Functional role(s) for the common neurotrophin receptor p75(NTR) in nerve growth factor (NGF) signaling have yet to be fully elucidated. Many studies have demonstrated that p75(NTR) can enhance nerve growth factor-induced survival mediated via the trkA receptor. In addition, newly identified pathways for p75(NTR) signaling have included distinct p75(NTR)-specific and trk-independent effects which generally appear to be pro-apoptotic. In the present study, we have examined the influence of p75(NTR) on NGF-mediated protective effects from hydrogen peroxide (H2O2)-induced apoptotic cell death of PC12 cells. Exposure of PC12 cells to H2O2 resulted in Caspase-3 activation and apoptosis. NGF protected PC12 cells against H2O2-mediated apoptosis in a dose-dependent manner and inhibited Caspase-3 activation. These effects of NGF required activation of both PI 3-kinase and MAP kinase signal pathways.

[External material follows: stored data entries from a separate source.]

(** With distinct keys, renaming the key [ke] to [k] is removing [ke]
    and adding [k] at the end, up to order. *)
Lemma replace_keys_perm (l : list string) ke k :
  NoDup l -> ke ∈ l -> (λ x, if bool_decide (x = ke) then k else x) <$> l ≡ₚ filter (λ x, x ≠ ke) l ++ [k].
Proof.
  induction l as [|x l IH]; intros Hnd Hin; [by apply elem_of_nil in Hin|].
  apply NoDup_cons in Hnd as [Hx Hnd]. cbn [fmap list_fmap]. rewrite filter_cons.
  case_bool_decide as Hxk; subst.
  - rewrite decide_False by tauto.
    by rewrite replace_notin, filter_neq_notin, Permutation_cons_append.
  - rewrite decide_True by done. apply elem_of_cons in Hin as [->|Hin]; [done|]. by rewrite IH.
Qed.

Lemma settle_timers_idle st : timers st = [] -> settle_timers st = st.
Proof. unfold settle_timers. by intros ->. Qed.

(** The invariant with the keys of the fields and of the outputs. *)
Lemma node_holds_keys st fs :
  node_holds st fs -> extract_keys st = field_key <$> fs ∧ NoDup (out_key <$> outputs st).
Proof.
  intros (_ & _ & Hx & _ & Hnd & Hp & _). split; [by apply extract_keys_vals|]. by rewrite Hp.
Qed.

Lemma set_edit_holds st fs f :
  node_holds st fs -> (∀ e, f = Some e -> e = blank_field ∨ e ∈ field_val <$> fs) ->
  node_holds (set_edit st f (timers st)) fs.
Proof. intros (Ht & Hi & Hx & Hne & Hnd & Hp & _) He. by split_and!. Qed.

Lemma nodup_filter_keys (ks : list string) (P : string -> Prop) `{∀ x, Decision (P x)} :
  NoDup (fixed_keys ++ ks) -> NoDup (fixed_keys ++ filter P ks).
Proof.
  intros Hnd. apply NoDup_app in Hnd as (Hn1 & Hd & Hn2). apply NoDup_app. split_and!; [done| |by apply NoDup_filter].
  intros x Hx1 Hx2%list_elem_of_filter. by apply (Hd x Hx1), Hx2.
Qed.

(** A field key is none of the template's outputs. *)
Lemma field_key_not_fixed (fs : list Field) k :
  NoDup (fixed_keys ++ (field_key <$> fs)) -> k ∈ field_key <$> fs -> k ∉ fixed_keys.
Proof. intros Hnd Hk Hf. apply NoDup_app in Hnd as (_ & Hd & _). exact (Hd _ Hf Hk). Qed.

(** The delete icon removes the field and its output. *)
Lemma delete_field_holds st fs f :
  node_holds st fs -> f ∈ fs -> editExtractFiled st = None ->
  node_holds (delete_field st (field_val f)) (filter (λ g, field_key g ≠ field_key f) fs).
Proof.
  intros (Ht & Hi & Hx & Hne & Hnd & Hp & He) Hf Hnone.
  unfold delete_field. rewrite js_prop_field_val, Hx, vals_filter. cbn [onChangeNode foldl].
  set (l := field_val <$> filter (λ g, field_key g ≠ field_key f) fs).
  destruct (extracts_of_change st l Hi) as [Hx' Hi'].
  destruct (extractKeys_change_rest st l) as (Hm & Ho & Hed & Hef & Ht').
  set (st1 := apply_change st (extractKeys_change (inputs st) l)) in *.
  assert (Hk : field_key f ∉ fixed_keys) by (apply (field_key_not_fixed fs); [done|apply list_elem_of_fmap; eauto]).
  unfold node_holds. cbn [del_edge apply_change inputs outputs timers editExtractFiled].
  split_and!.
  - by rewrite Ht'.
  - done.
  - done.
  - apply Forall_forall. intros x [_ Hx0]%list_elem_of_filter. by eapply Forall_forall in Hne.
  - rewrite fmap_filter_key. by apply nodup_filter_keys.
  - rewrite keys_filter_out, Hp, filter_app, fmap_filter_key, (filter_neq_notin fixed_keys) by done. done.
  - intros e. by rewrite Hef, Hnone.
Qed.

Lemma set_output_prop_key o p : out_key (set_output_prop o p) = out_key o.
Proof. by destruct o, p. Qed.

(** Relabelling the outputs of a key keeps the keys. *)
Lemma relabel_keys (outs : list FlowOutputItemType) k p :
  out_key <$> ((λ o, if String.eqb (out_key o) k then set_output_prop o p else o) <$> outs) = out_key <$> outs.
Proof.
  rewrite <-list_fmap_compose. apply list_fmap_ext. intros _ o _. cbn.
  case_match; [apply set_output_prop_key|done].
Qed.

Lemma edit_key st fs e :
  node_holds st fs -> editExtractFiled st = Some e -> ∃ ke, js_prop e "key" = JStr ke.
Proof.
  intros (_ & _ & _ & _ & _ & _ & He) Hs. destruct (He e Hs) as [->|(f & -> & _)%list_elem_of_fmap].
  - by exists "".
  - exists (field_key f). apply js_prop_field_val.
Qed.

Lemma nodup_add (ks : list string) k :
  NoDup (fixed_keys ++ ks) -> k ∉ fixed_keys -> k ∉ ks -> NoDup (fixed_keys ++ ks ++ [k]).
Proof.
  intros Hnd Hf Hk. rewrite app_assoc. apply NoDup_app. split_and!; [done| |apply NoDup_singleton].
  intros x [Hx|Hx]%elem_of_app ->%list_elem_of_singleton; done.
Qed.

Lemma Forall_replace (P : Field -> Prop) (fs : list Field) ke g :
  Forall P fs -> P g -> Forall P ((λ f, if bool_decide (field_key f = ke) then g else f) <$> fs).
Proof. intros Hfs Hg. apply Forall_fmap, (Forall_impl _ _ _ Hfs). intros f Hf. cbn. by case_bool_decide. Qed.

Where NGF binding to p75(NTR) was blocked by treating cells with either BDNF or PD90780, and where p75(NTR) expression was reduced by treating cells with antisense oligonucleotide to p75(NTR), the protective effects of NGF were attenuated. Further, NGF had no effect on cell viability in PC12(nnr5) cells, which express only p75(NTR). When trkA-mediated signal transduction was blocked, leaving p75(NTR) signaling activated, PC12 cells were not more vulnerable to H2O2. These data suggest that p75(NTR) enhances the ability of PC12 cells to resist oxidative stress by a trkA-dependent mechanism, potentially by allosteric mechanisms. Further, potential trkA-independent and pro-apoptotic signaling of p75(NTR) does not contribute to apoptotic cell death of PC12 cells in a setting of oxidative insult.